▶ What this task involves
With the records in front of you, set every one of them down exactly.

▶ Information
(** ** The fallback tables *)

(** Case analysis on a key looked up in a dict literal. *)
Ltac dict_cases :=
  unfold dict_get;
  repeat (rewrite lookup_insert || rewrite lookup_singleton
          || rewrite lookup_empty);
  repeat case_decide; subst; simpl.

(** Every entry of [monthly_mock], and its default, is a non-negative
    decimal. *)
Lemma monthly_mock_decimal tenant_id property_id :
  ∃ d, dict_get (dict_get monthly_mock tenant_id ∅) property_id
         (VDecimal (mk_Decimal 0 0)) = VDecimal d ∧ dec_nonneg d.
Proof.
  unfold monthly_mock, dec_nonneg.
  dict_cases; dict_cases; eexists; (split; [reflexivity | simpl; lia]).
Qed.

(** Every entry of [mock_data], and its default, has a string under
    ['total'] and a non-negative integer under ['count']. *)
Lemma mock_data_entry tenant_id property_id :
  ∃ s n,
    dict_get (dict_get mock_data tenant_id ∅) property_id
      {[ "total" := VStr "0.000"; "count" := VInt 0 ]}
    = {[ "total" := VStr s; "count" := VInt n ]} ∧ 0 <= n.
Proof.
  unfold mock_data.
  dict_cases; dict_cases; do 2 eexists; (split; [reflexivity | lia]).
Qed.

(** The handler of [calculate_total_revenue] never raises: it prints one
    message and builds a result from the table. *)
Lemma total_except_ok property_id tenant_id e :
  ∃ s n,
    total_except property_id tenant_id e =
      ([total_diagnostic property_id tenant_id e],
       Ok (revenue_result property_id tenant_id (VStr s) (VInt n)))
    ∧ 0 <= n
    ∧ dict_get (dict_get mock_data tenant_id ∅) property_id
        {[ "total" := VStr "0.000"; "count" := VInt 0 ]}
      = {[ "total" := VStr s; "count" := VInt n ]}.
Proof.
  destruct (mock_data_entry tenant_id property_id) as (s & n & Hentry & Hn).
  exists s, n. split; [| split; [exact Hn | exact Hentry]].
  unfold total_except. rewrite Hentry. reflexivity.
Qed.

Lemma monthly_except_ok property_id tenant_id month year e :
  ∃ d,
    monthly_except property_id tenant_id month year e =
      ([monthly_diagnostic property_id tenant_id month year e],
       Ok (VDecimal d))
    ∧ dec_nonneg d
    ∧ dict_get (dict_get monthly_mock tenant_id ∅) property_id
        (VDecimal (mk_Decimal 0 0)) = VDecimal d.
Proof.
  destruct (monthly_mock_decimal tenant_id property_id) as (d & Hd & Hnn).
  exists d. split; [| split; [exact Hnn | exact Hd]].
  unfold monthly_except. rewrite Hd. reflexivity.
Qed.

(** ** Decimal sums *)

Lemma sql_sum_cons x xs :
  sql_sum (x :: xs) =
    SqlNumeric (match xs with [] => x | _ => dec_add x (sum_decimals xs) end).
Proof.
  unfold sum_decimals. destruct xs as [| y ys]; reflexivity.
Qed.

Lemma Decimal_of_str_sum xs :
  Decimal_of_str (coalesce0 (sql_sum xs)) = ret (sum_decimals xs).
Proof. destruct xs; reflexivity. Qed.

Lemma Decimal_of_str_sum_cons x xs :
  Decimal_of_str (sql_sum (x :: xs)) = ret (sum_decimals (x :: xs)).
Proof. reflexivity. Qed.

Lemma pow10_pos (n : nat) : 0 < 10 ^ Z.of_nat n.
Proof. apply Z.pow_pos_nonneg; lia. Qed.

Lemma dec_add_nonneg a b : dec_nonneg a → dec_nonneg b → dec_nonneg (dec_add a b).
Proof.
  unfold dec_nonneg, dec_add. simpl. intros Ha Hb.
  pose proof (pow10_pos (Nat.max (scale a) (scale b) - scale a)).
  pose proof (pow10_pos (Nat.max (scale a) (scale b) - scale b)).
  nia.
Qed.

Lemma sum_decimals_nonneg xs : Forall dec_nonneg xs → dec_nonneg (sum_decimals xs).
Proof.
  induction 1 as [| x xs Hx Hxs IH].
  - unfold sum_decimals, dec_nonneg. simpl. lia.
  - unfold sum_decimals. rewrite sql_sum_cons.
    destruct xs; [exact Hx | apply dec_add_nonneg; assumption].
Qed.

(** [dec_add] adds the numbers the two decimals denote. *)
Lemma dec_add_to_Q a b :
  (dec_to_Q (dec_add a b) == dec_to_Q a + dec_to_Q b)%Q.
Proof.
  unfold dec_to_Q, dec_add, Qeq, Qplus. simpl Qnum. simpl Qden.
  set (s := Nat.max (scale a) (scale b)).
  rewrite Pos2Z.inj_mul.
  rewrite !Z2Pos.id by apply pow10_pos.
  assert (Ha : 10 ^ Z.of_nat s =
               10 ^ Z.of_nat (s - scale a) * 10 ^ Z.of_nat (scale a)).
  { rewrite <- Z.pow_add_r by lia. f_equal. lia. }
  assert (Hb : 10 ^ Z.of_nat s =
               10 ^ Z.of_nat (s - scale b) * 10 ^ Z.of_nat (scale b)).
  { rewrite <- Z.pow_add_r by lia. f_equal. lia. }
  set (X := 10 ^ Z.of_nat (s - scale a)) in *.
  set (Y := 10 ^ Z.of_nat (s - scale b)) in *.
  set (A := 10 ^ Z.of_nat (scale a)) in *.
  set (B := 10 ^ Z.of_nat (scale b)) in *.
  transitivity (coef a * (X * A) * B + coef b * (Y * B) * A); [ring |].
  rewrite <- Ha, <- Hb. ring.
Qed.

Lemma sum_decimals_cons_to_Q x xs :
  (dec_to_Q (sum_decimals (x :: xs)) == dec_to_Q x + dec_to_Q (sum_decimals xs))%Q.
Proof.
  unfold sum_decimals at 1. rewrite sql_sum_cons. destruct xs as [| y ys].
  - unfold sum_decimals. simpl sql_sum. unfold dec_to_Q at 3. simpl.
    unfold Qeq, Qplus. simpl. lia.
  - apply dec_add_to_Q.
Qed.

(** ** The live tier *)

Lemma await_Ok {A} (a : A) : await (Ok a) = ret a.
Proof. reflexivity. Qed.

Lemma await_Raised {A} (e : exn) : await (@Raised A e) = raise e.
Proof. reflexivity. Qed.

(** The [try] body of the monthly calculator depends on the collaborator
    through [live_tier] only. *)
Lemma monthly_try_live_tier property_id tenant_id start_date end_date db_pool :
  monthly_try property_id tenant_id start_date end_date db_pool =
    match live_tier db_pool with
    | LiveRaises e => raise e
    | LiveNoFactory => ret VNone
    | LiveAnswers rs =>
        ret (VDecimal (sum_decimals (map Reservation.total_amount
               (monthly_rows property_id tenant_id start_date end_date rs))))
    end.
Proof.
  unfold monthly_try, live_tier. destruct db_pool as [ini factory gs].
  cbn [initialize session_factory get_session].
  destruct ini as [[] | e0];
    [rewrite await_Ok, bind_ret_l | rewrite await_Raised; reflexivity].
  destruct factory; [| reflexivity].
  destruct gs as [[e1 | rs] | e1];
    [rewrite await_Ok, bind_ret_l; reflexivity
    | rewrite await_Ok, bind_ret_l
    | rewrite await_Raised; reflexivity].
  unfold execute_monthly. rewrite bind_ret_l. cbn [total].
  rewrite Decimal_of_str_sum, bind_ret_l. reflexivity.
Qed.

▶ Exercise response
(** ** The fallback tables *)

(** Case analysis on a key looked up in a dict literal. *)
Ltac dict_cases :=
  unfold dict_get;
  repeat (rewrite lookup_insert || rewrite lookup_singleton
          || rewrite lookup_empty);
  repeat case_decide; subst; simpl.

(** Every entry of [monthly_mock], and its default, is a non-negative
    decimal. *)
Lemma monthly_mock_decimal tenant_id property_id :
  ∃ d, dict_get (dict_get monthly_mock tenant_id ∅) property_id
         (VDecimal (mk_Decimal 0 0)) = VDecimal d ∧ dec_nonneg d.
Proof.
  unfold monthly_mock, dec_nonneg.
  dict_cases; dict_cases; eexists; (split; [reflexivity | simpl; lia]).
Qed.

(** Every entry of [mock_data], and its default, has a string under
    ['total'] and a non-negative integer under ['count']. *)
Lemma mock_data_entry tenant_id property_id :
  ∃ s n,
    dict_get (dict_get mock_data tenant_id ∅) property_id
      {[ "total" := VStr "0.000"; "count" := VInt 0 ]}
    = {[ "total" := VStr s; "count" := VInt n ]} ∧ 0 <= n.
Proof.
  unfold mock_data.
  dict_cases; dict_cases; do 2 eexists; (split; [reflexivity | lia]).
Qed.

(** The handler of [calculate_total_revenue] never raises: it prints one
    message and builds a result from the table. *)
Lemma total_except_ok property_id tenant_id e :
  ∃ s n,
    total_except property_id tenant_id e =
      ([total_diagnostic property_id tenant_id e],
       Ok (revenue_result property_id tenant_id (VStr s) (VInt n)))
    ∧ 0 <= n
    ∧ dict_get (dict_get mock_data tenant_id ∅) property_id
        {[ "total" := VStr "0.000"; "count" := VInt 0 ]}
      = {[ "total" := VStr s; "count" := VInt n ]}.
Proof.
  destruct (mock_data_entry tenant_id property_id) as (s & n & Hentry & Hn).
  exists s, n. split; [| split; [exact Hn | exact Hentry]].
  unfold total_except. rewrite Hentry. reflexivity.
Qed.

Lemma monthly_except_ok property_id tenant_id month year e :
  ∃ d,
    monthly_except property_id tenant_id month year e =
      ([monthly_diagnostic property_id tenant_id month year e],
       Ok (VDecimal d))
    ∧ dec_nonneg d
    ∧ dict_get (dict_get monthly_mock tenant_id ∅) property_id
        (VDecimal (mk_Decimal 0 0)) = VDecimal d.
Proof.
  destruct (monthly_mock_decimal tenant_id property_id) as (d & Hd & Hnn).
  exists d. split; [| split; [exact Hnn | exact Hd]].
  unfold monthly_except. rewrite Hd. reflexivity.
Qed.

(** ** Decimal sums *)

Lemma sql_sum_cons x xs :
  sql_sum (x :: xs) =
    SqlNumeric (match xs with [] => x | _ => dec_add x (sum_decimals xs) end).
Proof.
  unfold sum_decimals. destruct xs as [| y ys]; reflexivity.
Qed.

Lemma Decimal_of_str_sum xs :
  Decimal_of_str (coalesce0 (sql_sum xs)) = ret (sum_decimals xs).
Proof. destruct xs; reflexivity. Qed.

Lemma Decimal_of_str_sum_cons x xs :
  Decimal_of_str (sql_sum (x :: xs)) = ret (sum_decimals (x :: xs)).
Proof. reflexivity. Qed.

Lemma pow10_pos (n : nat) : 0 < 10 ^ Z.of_nat n.
Proof. apply Z.pow_pos_nonneg; lia. Qed.

Lemma dec_add_nonneg a b : dec_nonneg a → dec_nonneg b → dec_nonneg (dec_add a b).
Proof.
  unfold dec_nonneg, dec_add. simpl. intros Ha Hb.
  pose proof (pow10_pos (Nat.max (scale a) (scale b) - scale a)).
  pose proof (pow10_pos (Nat.max (scale a) (scale b) - scale b)).
  nia.
Qed.

Lemma sum_decimals_nonneg xs : Forall dec_nonneg xs → dec_nonneg (sum_decimals xs).
Proof.
  induction 1 as [| x xs Hx Hxs IH].
  - unfold sum_decimals, dec_nonneg. simpl. lia.
  - unfold sum_decimals. rewrite sql_sum_cons.
    destruct xs; [exact Hx | apply dec_add_nonneg; assumption].
Qed.

(** [dec_add] adds the numbers the two decimals denote. *)
Lemma dec_add_to_Q a b :
  (dec_to_Q (dec_add a b) == dec_to_Q a + dec_to_Q b)%Q.
Proof.
  unfold dec_to_Q, dec_add, Qeq, Qplus. simpl Qnum. simpl Qden.
  set (s := Nat.max (scale a) (scale b)).
  rewrite Pos2Z.inj_mul.
  rewrite !Z2Pos.id by apply pow10_pos.
  assert (Ha : 10 ^ Z.of_nat s =
               10 ^ Z.of_nat (s - scale a) * 10 ^ Z.of_nat (scale a)).
  { rewrite <- Z.pow_add_r by lia. f_equal. lia. }
  assert (Hb : 10 ^ Z.of_nat s =
               10 ^ Z.of_nat (s - scale b) * 10 ^ Z.of_nat (scale b)).
  { rewrite <- Z.pow_add_r by lia. f_equal. lia. }
  set (X := 10 ^ Z.of_nat (s - scale a)) in *.
  set (Y := 10 ^ Z.of_nat (s - scale b)) in *.
  set (A := 10 ^ Z.of_nat (scale a)) in *.
  set (B := 10 ^ Z.of_nat (scale b)) in *.
  transitivity (coef a * (X * A) * B + coef b * (Y * B) * A); [ring |].
  rewrite <- Ha, <- Hb. ring.
Qed.

Lemma sum_decimals_cons_to_Q x xs :
  (dec_to_Q (sum_decimals (x :: xs)) == dec_to_Q x + dec_to_Q (sum_decimals xs))%Q.
Proof.
  unfold sum_decimals at 1. rewrite sql_sum_cons. destruct xs as [| y ys].
  - unfold sum_decimals. simpl sql_sum. unfold dec_to_Q at 3. simpl.
    unfold Qeq, Qplus. simpl. lia.
  - apply dec_add_to_Q.
Qed.

(** ** The live tier *)

Lemma await_Ok {A} (a : A) : await (Ok a) = ret a.
Proof. reflexivity. Qed.

Lemma await_Raised {A} (e : exn) : await (@Raised A e) = raise e.
Proof. reflexivity. Qed.

(** The [try] body of the monthly calculator depends on the collaborator
    through [live_tier] only. *)
Lemma monthly_try_live_tier property_id tenant_id start_date end_date db_pool :
  monthly_try property_id tenant_id start_date end_date db_pool =
    match live_tier db_pool with
    | LiveRaises e => raise e
    | LiveNoFactory => ret VNone
    | LiveAnswers rs =>
        ret (VDecimal (sum_decimals (map Reservation.total_amount
               (monthly_rows property_id tenant_id start_date end_date rs))))
    end.
Proof.
  unfold monthly_try, live_tier. destruct db_pool as [ini factory gs].
  cbn [initialize session_factory get_session].
  destruct ini as [[] | e0];
    [rewrite await_Ok, bind_ret_l | rewrite await_Raised; reflexivity].
  destruct factory; [| reflexivity].
  destruct gs as [[e1 | rs] | e1];
    [rewrite await_Ok, bind_ret_l; reflexivity
    | rewrite await_Ok, bind_ret_l
    | rewrite await_Raised; reflexivity].
  unfold execute_monthly. rewrite bind_ret_l. cbn [total].
  rewrite Decimal_of_str_sum, bind_ret_l. reflexivity.
Qed.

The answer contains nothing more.